Ways to Defeat Mental Deterioration

A clean state of mind is looked upon as the ideal condition to tackle life’s journeys. Nevertheless, achieving this mental state does not always prove easy. Especially with the demanding and overwhelming aspects of college life, students inevitably face burnouts and slumps. Ultimately, it is through one’s personal experiences that one acquires the know-how to overcome bouts of emotional deterioration. In hopes to gain insight into the different methods of prevailing self-defeating mindsets, The Granite Tower (GT) interviewed students at Korea University (KU) about the trials and tribulations of setting these inner demons to rest.

 

Han Jiwon (’19, Life Sciences)

I normally experience slumps when I follow the same routine for an extended period of time and when my day-to-day life becomes repetitive. Adhering to unchanging lifestyles can make life feel dull and purposeless, and when I catch myself trapped in this condition, I realize that I am in a slump. The first thing I do in this situation is to think and reflect. I start pondering on the specifics of what might have caused this monotony. Then, I think of small things that can change up my day. These tweaks include small, mundane activities I had not done for a long time: going out to a nice café, taking a stroll, or baking. I venture into experiences I normally overlook that can lift my mood. Participating in new activities makes me feel excited and spontaneous, and it helps me realize that there is much more to life that I can seamlessly incorporate into my daily routine.

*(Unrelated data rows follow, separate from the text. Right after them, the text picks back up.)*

(** *** Transmitter *)

(** Locked requests at the front of the queue are passed over. *)
Lemma tx_next_scan_skip_locked pre l s :
  (forall q, In q pre ->
     Z.testbit (state (mem s q)) SSH_REQUEST_SF_LOCKED_BIT = true) ->
  tx_next_scan (pre ++ l) s = tx_next_scan l s.
Proof.
  induction pre as [|q pre IH]; intros Hpre; [reflexivity|].
  cbn [app tx_next_scan]. mred. rewrite (Hpre q (or_introl eq_refl)).
  apply IH. intros q' Hin. apply Hpre. now right.
Qed.

(** C7, amended.  A flush request is eligible exactly when the pending
    count is zero, any other request exactly when it is below
    SSH_RTL_MAX_PENDING.  The first request of the queue that is not locked
    decides the dequeue: if it is eligible it is the one dequeued (marked
    TRANSMITTING, QUEUED cleared, unlinked); if it is not, nothing is
    dequeued, whatever waits behind it, [ssh_rtl_tx_next] answers -EBUSY and
    the transmitter work stops without a change.  So a flush request waiting
    at the head of the queue while the pending count is not zero holds back
    every later request. *)
Theorem ssh_rtl_tx_next_head pre p post s :
  queue_head (rtl s) = pre ++ p :: post ->
  (forall q, In q pre ->
     Z.testbit (state (mem s q)) SSH_REQUEST_SF_LOCKED_BIT = true) ->
  Z.testbit (state (mem s p)) SSH_REQUEST_SF_LOCKED_BIT = false ->
  packet_ptl (mem s p) = true ->
  let eligible :=
    if Z.testbit (state (mem s p)) SSH_REQUEST_TY_FLUSH_BIT
    then pending_count (rtl s) =? 0
    else pending_count (rtl s) <? SSH_RTL_MAX_PENDING in
  ssh_rtl_tx_can_process p s = Some (eligible, s)
  /\ if eligible
     then exists s',
            ssh_rtl_tx_next s = Some (inr p, s')
            /\ queue_head (rtl s') = pre ++ post
            /\ pending_head (rtl s') = pending_head (rtl s)
            /\ state (mem s' p) =
                 Z.clearbit (Z.setbit (state (mem s p))
                               SSH_REQUEST_SF_TRANSMITTING_BIT)
                            SSH_REQUEST_SF_QUEUED_BIT
     else ssh_rtl_tx_next s = Some (inl (- EBUSY), s)
          /\ (forall ptl_submit,
                ssh_rtl_tx_try_process_one ptl_submit s = Some (- EBUSY, s))
          /\ (forall ptl_submit,
                ssh_rtl_tx_work_fn ptl_submit s =
                  Some (tt, on_rtl (with_tx_work false) s)).
Proof.
  intros Hq Hpre Hp Hptl eligible.
  assert (Hnin : ~ In p pre).
  { intros Hin. rewrite (Hpre p Hin) in Hp. discriminate. }
  assert (Hcan : forall s0, mem s0 = mem s ->
            pending_count (rtl s0) = pending_count (rtl s) ->
            ssh_rtl_tx_can_process p s0 = Some (eligible, s0)).
  { intros s0 Hm Hc. unfold ssh_rtl_tx_can_process, eligible. mred.
    rewrite Hm, Hptl. cbv beta iota. rewrite Hc, Hm.
    now destruct (Z.testbit (state (mem s p)) SSH_REQUEST_TY_FLUSH_BIT). }
  split; [now apply Hcan|].
  assert (Hnext : forall s0, mem s0 = mem s ->
            queue_head (rtl s0) = queue_head (rtl s) ->
            ssh_rtl_tx_next s0 =
              bind (ssh_rtl_tx_can_process p)
                   (fun ok =>
                      if negb ok then ret (inl (- EBUSY)) else
                      bind (set_bit SSH_REQUEST_SF_TRANSMITTING_BIT p)
                        (fun _ => bind (clear_bit SSH_REQUEST_SF_QUEUED_BIT p)
                           (fun _ => bind
                              (modify (on_rtl (fun l =>
                                 with_queue_head
                                   (list_del p (queue_head l)) l)))
                              (fun _ => ret (inr p))))) s0).
  { intros s0 Hm Hr. unfold ssh_rtl_tx_next. unfold bind at 1, gets at 1.
    rewrite Hr, Hq, tx_next_scan_skip_locked
      by (intros; rewrite Hm; now apply Hpre).
    cbn [tx_next_scan]. unfold bind at 1, test_bit at 1, gets at 1.
    rewrite Hm, Hp. reflexivity. }
  destruct eligible eqn:He.
  - rewrite (Hnext s eq_refl eq_refl). unfold bind at 1.
    rewrite (Hcan s eq_refl eq_refl). mred. ssimp.
    eexists. split; [reflexivity|]. ssimp.
    rewrite Hq, (list_del_app_first _ _ _ Hnin). auto.
  - assert (Hbusy : forall s0, mem s0 = mem s ->
              queue_head (rtl s0) = queue_head (rtl s) ->
              pending_count (rtl s0) = pending_count (rtl s) ->
              ssh_rtl_tx_next s0 = Some (inl (- EBUSY), s0)).
    { intros s0 Hm Hr Hc. rewrite (Hnext s0 Hm Hr). unfold bind at 1.
      now rewrite (Hcan s0 Hm Hc). }
    split; [now apply Hbusy|].
    assert (Hone : forall ptl_submit s0, mem s0 = mem s ->
              queue_head (rtl s0) = queue_head (rtl s) ->
              pending_count (rtl s0) = pending_count (rtl s) ->
              ssh_rtl_tx_try_process_one ptl_submit s0 = Some (- EBUSY, s0)).
    { intros ptl_submit s0 Hm Hr Hc.
      unfold ssh_rtl_tx_try_process_one, tx_try_process_one_begin.
      unfold bind at 1. unfold bind at 1. now rewrite (Hbusy s0 Hm Hr Hc). }
    split; [intros; now apply Hone|].
    intros ptl_submit. unfold ssh_rtl_tx_work_fn. unfold bind at 1.
    cbn [modify tx_work_loop]. unfold bind at 1.
    rewrite (Hone (ptl_submit 0%nat) (on_rtl (with_tx_work false) s))
      by reflexivity.
    reflexivity.
Qed.

(** *** Arming the timeout reaper *)

Lemma wrap64_small x : - 2 ^ 63 <= x < 2 ^ 63 -> wrap64 x = x.
Proof.
  intros H. unfold wrap64. rewrite Z.mod_small; lia.
Qed.

Lemma resolution_ms_bounds : 50 <= resolution_ms <= 2000.
Proof.
  unfold resolution_ms.
  assert (Z.quot 2000 HZ <= 2000).
  { destruct (Z.lt_trichotomy HZ 0) as [Hn|[->|Hp]].
    - replace HZ with (- - HZ) by lia.
      rewrite Z.quot_opp_r by lia.
      pose proof (Z.quot_pos 2000 (- HZ)). lia.
    - vm_compute. discriminate.
    - apply Z.quot_le_upper_bound; lia. }
  lia.
Qed.

Lemma resolution_value :
  SSH_RTL_REQUEST_TIMEOUT_RESOLUTION = resolution_ms * NSEC_PER_MSEC.
Proof.
  pose proof resolution_ms_bounds as H.
  unfold SSH_RTL_REQUEST_TIMEOUT_RESOLUTION, ms_to_ktime.
  fold resolution_ms. apply wrap64_small. unfold NSEC_PER_MSEC. lia.
Qed.

Lemma resolution_pos : 0 < SSH_RTL_REQUEST_TIMEOUT_RESOLUTION.
Proof.
  rewrite resolution_value. pose proof resolution_ms_bounds.
  unfold NSEC_PER_MSEC. lia.
Qed.

(** Once [old], the stored value and [expires] coincide while the test of
    the loop holds, the loop exchanges a value for itself for ever. *)
Lemma reaper_mod_loop_spins fuel aexp expires s :
  rtx_timeout_expires (rtl s) = expires ->
  ktime_before aexp expires = true ->
  reaper_mod_loop fuel aexp expires expires s = None.
Proof.
  revert s. induction fuel as [|fuel IH]; intros s Hs Ht; cbn [reaper_mod_loop];
    rewrite Ht; [reflexivity|].
  unfold cmpxchg64_expires. mred. rewrite Hs, Z.eqb_refl.
  apply IH; [reflexivity|assumption].
Qed.

(** Called with the stored value, the loop needs at most two exchanges:
    more fuel than that changes nothing. *)
Lemma reaper_mod_loop_fuel fuel aexp expires s :
  (reaper_mod_fuel <= fuel)%nat ->
  reaper_mod_loop fuel aexp expires (rtx_timeout_expires (rtl s)) s =
  reaper_mod_loop reaper_mod_fuel aexp expires (rtx_timeout_expires (rtl s)) s.
Proof.
  unfold reaper_mod_fuel. intros Hf.
  destruct fuel as [|[|fuel]]; try lia.
  cbn [reaper_mod_loop].
  destruct (ktime_before aexp (rtx_timeout_expires (rtl s))) eqn:T1;
    [|reflexivity].
  unfold cmpxchg64_expires at 1 3. mred. rewrite Z.eqb_refl. rewrite T1.
  unfold cmpxchg64_expires at 1 2. mred. ssimp.
  destruct (expires =? rtx_timeout_expires (rtl s)) eqn:E.
  - apply Z.eqb_eq in E. rewrite <- E in T1. cbv beta iota.
    rewrite T1. rewrite reaper_mod_loop_spins; auto.
  - cbv beta iota. destruct (ktime_before aexp expires) eqn:T2.
    + rewrite reaper_mod_loop_spins; auto.
    + destruct fuel; cbn [reaper_mod_loop]; now rewrite T2.
Qed.

(** What a call of [ssh_rtl_timeout_reaper_mod] comes to when the resolution
    can be added to [expires] without overflow. *)
Lemma reaper_mod_returns now expires s :
  0 <= expires ->
  expires + SSH_RTL_REQUEST_TIMEOUT_RESOLUTION <= KTIME_MAX ->
  let stored := rtx_timeout_expires (rtl s) in
  let delta := msecs_to_jiffies (ktime_ms_delta expires now) in
  ssh_rtl_timeout_reaper_mod now expires s =
    Some (tt,
          if expires + SSH_RTL_REQUEST_TIMEOUT_RESOLUTION <? stored
          then on_rtl (with_reaper (Some delta))
                 (on_rtl (with_expires expires) s)
          else if stored =? expires
          then on_rtl (with_reaper (Some delta)) s
          else s).
Proof.
  intros H0 Hmax stored delta.
  pose proof resolution_pos as Hres.
  assert (Ha : ktime_add expires SSH_RTL_REQUEST_TIMEOUT_RESOLUTION
               = expires + SSH_RTL_REQUEST_TIMEOUT_RESOLUTION).
  { apply wrap64_small. unfold KTIME_MAX in Hmax. lia. }
  unfold ssh_rtl_timeout_reaper_mod, reaper_mod_fuel. rewrite Ha.
  unfold bind at 1, gets at 1. fold stored. unfold bind at 1.
  cbn [reaper_mod_loop]. unfold ktime_before.
  destruct (expires + SSH_RTL_REQUEST_TIMEOUT_RESOLUTION <? stored) eqn:T1.
  - unfold cmpxchg64_expires. mred. fold stored. rewrite Z.eqb_refl.
    rewrite T1. ssimp.
    apply Z.ltb_lt in T1.
    assert (E : (expires =? stored) = false) by (apply Z.eqb_neq; lia).
    rewrite E.
    assert (T2 : (expires + SSH_RTL_REQUEST_TIMEOUT_RESOLUTION <? expires)
                 = false) by (apply Z.ltb_ge; lia).
    rewrite T2. rewrite Z.eqb_refl. reflexivity.
  - mred. now destruct (stored =? expires).
Qed.

(** C8, amended.  With an expiration [expires] that the resolution can be
    added to without overflow, [ssh_rtl_timeout_reaper_mod] returns and
    - lowers the stored expiration to [expires] exactly when [expires] plus
      the resolution [ms_to_ktime (max (2000 / HZ) 50)] is earlier than the
      stored one, and then reschedules the reaper;
    - leaves the stored expiration alone otherwise, and reschedules the
      reaper only if the stored expiration equals [expires];
    - reschedules with the delay [msecs_to_jiffies] of the milliseconds
      from [now] to [expires]: the resolution enters the comparison, not the
      delay. *)
Theorem ssh_rtl_timeout_reaper_mod_result now expires s :
  0 <= expires ->
  expires + SSH_RTL_REQUEST_TIMEOUT_RESOLUTION <= KTIME_MAX ->
  let stored := rtx_timeout_expires (rtl s) in
  let delta := msecs_to_jiffies (ktime_ms_delta expires now) in
  SSH_RTL_REQUEST_TIMEOUT_RESOLUTION = Z.max (Z.quot 2000 HZ) 50 * NSEC_PER_MSEC
  /\ ssh_rtl_timeout_reaper_mod now expires s =
       Some (tt,
             if expires + SSH_RTL_REQUEST_TIMEOUT_RESOLUTION <? stored
             then on_rtl (with_reaper (Some delta))
                    (on_rtl (with_expires expires) s)
             else if stored =? expires
             then on_rtl (with_reaper (Some delta)) s
             else s).
Proof.
  intros H0 Hmax stored delta. split; [apply resolution_value|].
  now apply reaper_mod_returns.
Qed.

(** *** Timeout reaper *)

Lemma inb_In r l : inb r l = true <-> In r l.
Proof.
  unfold inb. rewrite existsb_exists. split.
  - intros (x & Hx & E). apply Nat.eqb_eq in E. now subst.
  - intros H. exists r. split; [assumption|apply Nat.eqb_refl].
Qed.

Lemma inb_not_In r l : ~ In r l -> inb r l = false.
Proof.
  intros H. destruct (inb r l) eqn:E; [|reflexivity].
  apply inb_In in E. contradiction.
Qed.

Lemma inb_cons_other r x l : r <> x -> inb r (x :: l) = inb r l.
Proof.
  intros H. unfold inb. cbn. apply Nat.eqb_neq in H. now rewrite H.
Qed.

Lemma inb_cons_same r l : inb r (r :: l) = true.
Proof. unfold inb. cbn. now rewrite Nat.eqb_refl. Qed.

Lemma reap_claims_ext now timeout s s' r :
  timestamp (mem s' r) = timestamp (mem s r) ->
  Z.testbit (state (mem s' r)) SSH_REQUEST_SF_LOCKED_BIT
  = Z.testbit (state (mem s r)) SSH_REQUEST_SF_LOCKED_BIT ->
  reap_claims now timeout s' r = reap_claims now timeout s r.
Proof.
  intros Ht Hl. unfold reap_claims, ssh_request_get_expiration.
  now rewrite Ht, Hl.
Qed.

Kim Tae-Yoon (’21, Business Administration)

People tend to focus more on their weaknesses than on their merits. This is inevitable because the moments in life where we feel incompetent leave a stronger imprint in our minds. During my busiest year of high school, I used to always blame myself for not being good enough and capable of fulfilling my responsibilities. I was in a ditch of self-doubt. Yet, I found myself slowly grappling my way out of this hole by listening to the people around me. I began to ask my friends whether they considered me to be a good friend and why they thought so. Although they seemed reluctant to answer at first, their responses eventually restored my self-esteem and confidence. Hearing about my strengths from a third-person perspective allowed me to look at myself from a new angle. Therefore, I believe the bonds you build with others are precious gems to your mental well-being. If you find that your bustling life is eating away at your mental health, blocking you from moving on with life, I suggest you take a break and look around to listen to the people around you as I did. You will probably learn that you are much more than you make yourself to be.

Lee Chaewon (’18, French Language & Literature)

I once went through an identity-related slump when I realized I knew very little about who I was. Everyone else seemed confident and decisive about themselves and their dreams, but I felt as if I had no clear aspirations or unique assets. To break away from this mental deadlock, I delved into various club activities, extra-curricular projects, and new hobbies to figure out what I enjoy and excel in. Luckily, I was able to discover what truly intrigued me, and even met a group of diverse people along the way. In retrospect, I do not recommend acting out based on comparisons you make between yourself and other people. Personally, it was only when I focused more on myself than I did on others that I could overcome this toxic mindset. If you find yourself in a slump like mine, remember that individuals, as different as they are, have their distinct strengths and pace in dealing with life. It is never too late to undertake new challenges and ultimately figure out where the path of your future lies.

Kim Suhyoung (’20, Division of International Studies)

Regardless of my determination to remain consistent and grounded, I often feel the urge to start over, fresh and clean. Yet, it is not always easy to acquire this refreshed mindset and attitude with all the habits and traits that you have developed, continuously trying to creep back to you. This conflict between your inclination to seek change and embedded tendencies is what I consider as a slump. Initially, I attempted to situate my mind in a now or never position to at least force myself to work for a new beginning. Being tormented by the past will not get me anywhere if I do not make a change now. However, this method tends to make you a bit harsh on yourself. So recently, I began to engage with others and listen to their unique wisdom to gain intuition about my current struggles. This helps me view myself in a much more objective light. Especially in situations where I overcomplicate things, novel input from conversing with my friends opens me up to new and more simple perspectives I can use to tackle my problems. I would have been trapped and stuck in the clutter of my thoughts otherwise.